§ **What you have to do**:
From the first line of the material below to the line containing "Definition IsWhitelisted (w", repeat every line exactly and add nothing.

──────── Information ────────

(* ===== verification/Kyc.v ===== *)
(** * The KYC demo ([engine/internal/kyc/demo.go], [defi_flow.go], [types.go])

    The whitelist that a valid proof opens. The map is not locked in the code;
    here a method is one step. The clock is an argument. *)

From S2P Require Import Prelude GoLib Sha256 Merkle Engine.

Local Open Scope Z_scope.

Record KYCResult := { KUser : string; KProofID : string; KVerified : bool; KTS : Z; KGrantedAt : Z }.

Record DeFiAccess := { AUser : string; Whitelisted : bool; AProofID : string }.

Inductive KYCError := ErrVerify (e : EngineError) | ErrKYCFailed (pid : string).

Notation whitelist := (gmap string DeFiAccess).

Definition NewDemo : whitelist := ∅.

Definition CheckKYC (eng : ProofEngine) (now : time) (pid : string) : result KYCError KYCResult :=
  match VerifyProof eng pid with
  | Err e => Err (ErrVerify e)
  | Ok valid => Ok {| KUser := ""; KProofID := pid; KVerified := valid; KTS := unix now; KGrantedAt := 0 |}
  end.

Definition access (user pid : string) : DeFiAccess := {| AUser := user; Whitelisted := true; AProofID := pid |}.

Definition GrantAccess (eng : ProofEngine) (now : time) (w : whitelist) (user pid : string)
    : result KYCError (whitelist * DeFiAccess) :=
  let! res := CheckKYC eng now pid in
  if negb (KVerified res) then Err (ErrKYCFailed pid)
  else Ok (<[user := access user pid]> w, access user pid).

Definition IsWhitelisted (w : whitelist) (user : string) : bool :=
  match w !! user with Some a => Whitelisted a | None => false end.

Definition RestoreAccess (w : whitelist) (user pid : string) : whitelist := <[user := access user pid]> w.

(** [DeFiFlow.RunDemo]: [elapsed] and [now] are its clock readings. *)
Definition demo_input : bytes :=
  bytes_of ("{" +:+ string_join "," [quote "user" +:+ ":" +:+ quote "alice"; quote "doc_type" +:+ ":" +:+ quote "passport"] +:+ "}")%string.
Definition demo_output : bytes :=
  bytes_of ("{" +:+ string_join "," [quote "verified" +:+ ":true"; quote "score" +:+ ":95"] +:+ "}")%string.

Definition RunDemo (eng : ProofEngine) (w : whitelist) (elapsed now : Z) (agentID : string)
    : option (ProofEngine * result KYCError (whitelist * bool)) :=
  '(eng, p) ← Generate eng elapsed now agentID demo_input demo_output (bytes_of "kyc-model-v1") "kyc";
  Some (eng, let! (w, _) := GrantAccess eng now w "alice" (PID p) in Ok (w, IsWhitelisted w "alice")).

(** ** Facts *)

Lemma GrantAccess_ok eng now w user pid w' a :
  GrantAccess eng now w user pid = Ok (w', a) ↔
  VerifyProof eng pid = Ok true ∧ a = access user pid ∧ w' = <[user := access user pid]> w.
Proof.
  unfold GrantAccess, CheckKYC. destruct (VerifyProof eng pid) as [[]|e]; cbn; naive_solver.
Qed.

(** The demo whitelists its user from every state of the engine. *)
Lemma RunDemo_whitelists eng w elapsed now agent :
  engine_inv eng → seq eng < int64_max →
  ∃ eng' w', RunDemo eng w elapsed now agent = Some (eng', Ok (w', true)).
Proof.
  intros Hinv Hlt. unfold RunDemo, Generate.
  destruct (GenerateWithKey eng elapsed now agent "" demo_input demo_output (bytes_of "kyc-model-v1") "kyc" "local")
    as [[eng' p]|] eqn:E.
  - pose proof (Generate_shape _ _ _ _ _ _ _ _ _ _ _ _ E) as (_ & _ & _ & _ & Hv & Hr & Hpid & _ & Hp).
    cbn. exists eng', (<["alice"%string := access "alice" (PID p)]> w).
    assert (GrantAccess eng' now w "alice" (PID p) = Ok (<["alice"%string := access "alice" (PID p)]> w, access "alice" (PID p))) as ->.
    { apply GrantAccess_ok. split; [|done]. unfold VerifyProof. rewrite Hp, Hpid, lookup_insert_eq. by rewrite Hv, Hr. }
    cbn. unfold IsWhitelisted. by rewrite lookup_insert_eq.
  - unfold GenerateWithKey in E. destruct (Root_nonempty [demo_input; demo_output; bytes_of "kyc-model-v1"]) as (r & Hr & _); [done|].
    rewrite Hr in E. done.
Qed.
(* ===== verification/Seed.v ===== *)
(** * Demo data ([engine/internal/prover/seed.go])

    The eight proofs that an empty engine starts with. The contract hash of the
    manifest and the clocks are arguments. *)

From S2P Require Import Prelude GoLib Sha256 Merkle Engine PgStore Inference.

Local Open Scope Z_scope.

Record Demo := {
  d_agent : string; d_input : string; d_output : string; d_model : string; d_use_case : string; d_pub_key : string;
}.

(** The JSON texts below are written with single quotes. *)
Definition json_text (s : string) : string :=
  string_map (λ c, if bool_decide (c = chr 39) then chr 34 else c) s.

Definition demos : list Demo :=
  [
   {| d_agent := "kyc-verifier-v2";
      d_input := json_text "{'user_id':'alice_0x3f','doc_type':'passport','country':'DE','issued':'2022-03-15'}";
      d_output := json_text "{'verified':true,'confidence':0.97,'risk_score':12,'flags':[]}";
      d_model := "kyc-model-v2.1"; d_use_case := "kyc";
      d_pub_key := "020260dd84fc2f98a96e6a62ad499e0bcf21e7edf0eb1b48ee0fba6fda0d9478af4c" |};
   {| d_agent := "loan-decisioning-bot";
      d_input := json_text "{'applicant':'bob_0x7a','income':85000,'debt_ratio':0.23,'credit_score':742,'requested':25000}";
      d_output := json_text "{'decision':'approved','limit':25000,'rate':5.4,'term_months':36,'conditions':['employment_verification']}";
      d_model := "lending-llm-v3.0"; d_use_case := "loan";
      d_pub_key := "020260dd84fc2f98a96e6a62ad499e0bcf21e7edf0eb1b48ee0fba6fda0d9478af4c" |};
   {| d_agent := "insurance-claims-ai";
      d_input := json_text "{'claim_id':'CLM-2847','type':'auto','damage_photos':3,'police_report':true,'amount_claimed':12500}";
      d_output := json_text "{'assessment':'valid','approved_amount':11800,'deductible':500,'payout':11300,'fraud_probability':0.02}";
      d_model := "claims-assessor-v1.4"; d_use_case := "insurance";
      d_pub_key := "01a3f5b4c2d1e6f7089a0b1c2d3e4f5a6b7c8d9e0f1a2b3c4d5e6f7a8b9c0d1e2f" |};
   {| d_agent := "content-moderator";
      d_input := json_text "{'post_id':'p_9823','text':'Check out this amazing product...','media_count':2,'user_flags':0}";
      d_output := json_text "{'action':'approve','toxicity':0.03,'spam_score':0.12,'category':'commerce','review_needed':false}";
      d_model := "moderation-v2.0"; d_use_case := "content_moderation";
      d_pub_key := "01a3f5b4c2d1e6f7089a0b1c2d3e4f5a6b7c8d9e0f1a2b3c4d5e6f7a8b9c0d1e2f" |};
   {| d_agent := "medical-diagnosis-ai";
      d_input := json_text "{'patient_hash':'0xf3c2','symptoms':['chest_pain','shortness_of_breath'],'vitals':{'bp':'140/90','hr':92}}";
      d_output := json_text "{'preliminary':'cardiac_evaluation_needed','urgency':'high','confidence':0.89,'referral':'cardiology'}";
      d_model := "medscreen-v4.1"; d_use_case := "medical_screening";
      d_pub_key := "020260dd84fc2f98a96e6a62ad499e0bcf21e7edf0eb1b48ee0fba6fda0d9478af4c" |};
   {| d_agent := "kyc-verifier-v2";
      d_input := json_text "{'user_id':'charlie_0x1b','doc_type':'drivers_license','country':'US','issued':'2023-09-01'}";
      d_output := json_text "{'verified':true,'confidence':0.94,'risk_score':18,'flags':['address_mismatch']}";
      d_model := "kyc-model-v2.1"; d_use_case := "kyc";
      d_pub_key := "01a3f5b4c2d1e6f7089a0b1c2d3e4f5a6b7c8d9e0f1a2b3c4d5e6f7a8b9c0d1e2f" |};
   {| d_agent := "loan-decisioning-bot";
      d_input := json_text "{'applicant':'dave_0x5c','income':42000,'debt_ratio':0.51,'credit_score':580,'requested':15000}";
      d_output := json_text "{'decision':'denied','reason':'debt_to_income_ratio_exceeded','max_eligible':5000,'suggestions':['reduce_existing_debt']}";
      d_model := "lending-llm-v3.0"; d_use_case := "loan";
      d_pub_key := "020260dd84fc2f98a96e6a62ad499e0bcf21e7edf0eb1b48ee0fba6fda0d9478af4c" |};
   {| d_agent := "aml-scanner";
      d_input := json_text "{'tx_hash':'0xabc123','from':'0x742d','to':'0x9f3e','amount_usd':48500,'chain':'ethereum'}";
      d_output := json_text "{'risk':'low','sanctions_match':false,'pep_match':false,'score':8,'cleared':true}";
      d_model := "aml-graph-v2.3"; d_use_case := "aml_screening";
      d_pub_key := "01a3f5b4c2d1e6f7089a0b1c2d3e4f5a6b7c8d9e0f1a2b3c4d5e6f7a8b9c0d1e2f" |}
  ]%string.

Definition seed_one (proofRegistryHash : string) (elapsed now : Z) (e : ProofEngine) (d : Demo) : option ProofEngine :=
  '(e, p) ← GenerateWithKey e elapsed now (d_agent d) (d_pub_key d) (bytes_of (d_input d)) (bytes_of (d_output d))
              (bytes_of (d_model d)) (d_use_case d) "anchored";
  Some (write_deploy e (PID p) proofRegistryHash).

Fixpoint seed_loop (proofRegistryHash : string) (elapsed now : nat → Z) (i : nat) (ds : list Demo) (e : ProofEngine)
    : option ProofEngine :=
  match ds with
  | [] => Some e
  | d :: ds => e ← seed_one proofRegistryHash (elapsed i) (now i) e d; seed_loop proofRegistryHash elapsed now (S i) ds e
  end.

Definition SeedDemoData (e : ProofEngine) (proofRegistryHash : string) (elapsed now : nat → Z) : option ProofEngine :=
  seed_loop proofRegistryHash elapsed now 0 demos e.

(** The loop of [serve] that stores the seeds; an error of [Save] is dropped. *)
Section save.
Context `{PqDriver}.

Fixpoint save_all (up : nat → bool) (i : nat) (t : gmap string ProofRow) (ps : list Proof) : gmap string ProofRow :=
  match ps with
  | [] => t
  | p :: ps => save_all up (S i) (the_ok t (Save (up i) t p)) ps
  end.

(** Loading and, if that leaves the engine empty, seeding and storing. The order
    of the stored list is irrelevant: its identifiers are distinct. *)
Definition load_or_seed (up : nat → bool) (elapsed now : nat → Z) (proofRegistryHash : string) (t : gmap string ProofRow)
    (rows : list ProofRow) (cut : option nat) : option (ProofEngine * gmap string ProofRow) :=
  let '(e, _, _) := Load New rows cut in
  if (size (proofs e) =? 0)%nat then
    e ← SeedDemoData e proofRegistryHash elapsed now;
    Some (e, save_all up 0 t (ListProofs (snd <$> map_to_list (proofs e))))
  else Some (e, t).
End save.
(** The owner check of a revocation reads the caller's own header: another key is
    refused, no key at all revokes. *)
Example revocation_without_key :
  code (snd (fst (revokeProof ex_s1 ex_ok "P-9" "other" ""))) = 403 ∧
  code (snd (fst (revokeProof ex_s1 ex_ok "P-9" "" ""))) = 200.
Proof. vm_compute. done. Qed.

(** A submission that fails under strict mode is answered 502, and its proof is
    served and valid all the same until a restart forgets it and issues its
    identifier to the next one. *)
Definition ex_failed : Server := state_of3 ex_s0 (submitProof ex_s0 (ex_world true None) "" (Some (ex_req "anchored"))).

Example strict_failure_reissues :
  Engine.VerifyProof (eng ex_failed) "P-9" = Ok true ∧ code (getProof (ex_restart ex_failed None) "P-9") = 404 ∧
  match ex_submit (ex_restart ex_failed None) with
  | Some (_, {| code := 201; body := BProof p |}, _) => PID p
  | _ => ""%string
  end = "P-9"%string.
Proof. vm_compute. done. Qed.

(** A load that breaks off before the first row is only logged. The engine, empty,
    is seeded again, and storing the seeds clears the revocation in the row of
    the first one. *)
Definition ex_revoked : Server := fst (fst (revokeProof ex_s0 ex_ok "P-1" "" "")).

Example broken_load_clears_revocation :
  r_revoked <$> t_proofs (db_of ex_revoked) !! "P-1"%string = Some true ∧
  r_revoked <$> t_proofs (db_of (ex_restart ex_revoked (Some 0%nat))) !! "P-1"%string = Some false.
Proof. vm_compute. done. Qed.

(** An APIHealth of fewer than seven characters stops the export with a panic. *)
Example export_panics : exportProof ex_s1 ex_ok (Some "/up"%string) "P-9" = None.
Proof. vm_compute. done. Qed.

(** Revoking the proof behind a grant leaves the user whitelisted. *)
Example grant_outlives_proof :
  let granted := fst (fst (kycGrant ex_s1 ex_ok (Some ("alice", "P-9")%string))) in
  let revoked := fst (fst (revokeProof granted ex_ok "P-9" "" "")) in
  IsWhitelisted (kyc revoked) "alice" = true ∧ Engine.VerifyProof (eng revoked) "P-9" = Ok false.
Proof. vm_compute. done. Qed.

────────

§ **Answer below**:
(* ===== verification/Kyc.v ===== *)
(** * The KYC demo ([engine/internal/kyc/demo.go], [defi_flow.go], [types.go])

    The whitelist that a valid proof opens. The map is not locked in the code;
    here a method is one step. The clock is an argument. *)

From S2P Require Import Prelude GoLib Sha256 Merkle Engine.

Local Open Scope Z_scope.

Record KYCResult := { KUser : string; KProofID : string; KVerified : bool; KTS : Z; KGrantedAt : Z }.

Record DeFiAccess := { AUser : string; Whitelisted : bool; AProofID : string }.

Inductive KYCError := ErrVerify (e : EngineError) | ErrKYCFailed (pid : string).

Notation whitelist := (gmap string DeFiAccess).

Definition NewDemo : whitelist := ∅.

Definition CheckKYC (eng : ProofEngine) (now : time) (pid : string) : result KYCError KYCResult :=
  match VerifyProof eng pid with
  | Err e => Err (ErrVerify e)
  | Ok valid => Ok {| KUser := ""; KProofID := pid; KVerified := valid; KTS := unix now; KGrantedAt := 0 |}
  end.

Definition access (user pid : string) : DeFiAccess := {| AUser := user; Whitelisted := true; AProofID := pid |}.

Definition GrantAccess (eng : ProofEngine) (now : time) (w : whitelist) (user pid : string)
    : result KYCError (whitelist * DeFiAccess) :=
  let! res := CheckKYC eng now pid in
  if negb (KVerified res) then Err (ErrKYCFailed pid)
  else Ok (<[user := access user pid]> w, access user pid).

Definition IsWhitelisted (w : whitelist) (user : string) : bool :=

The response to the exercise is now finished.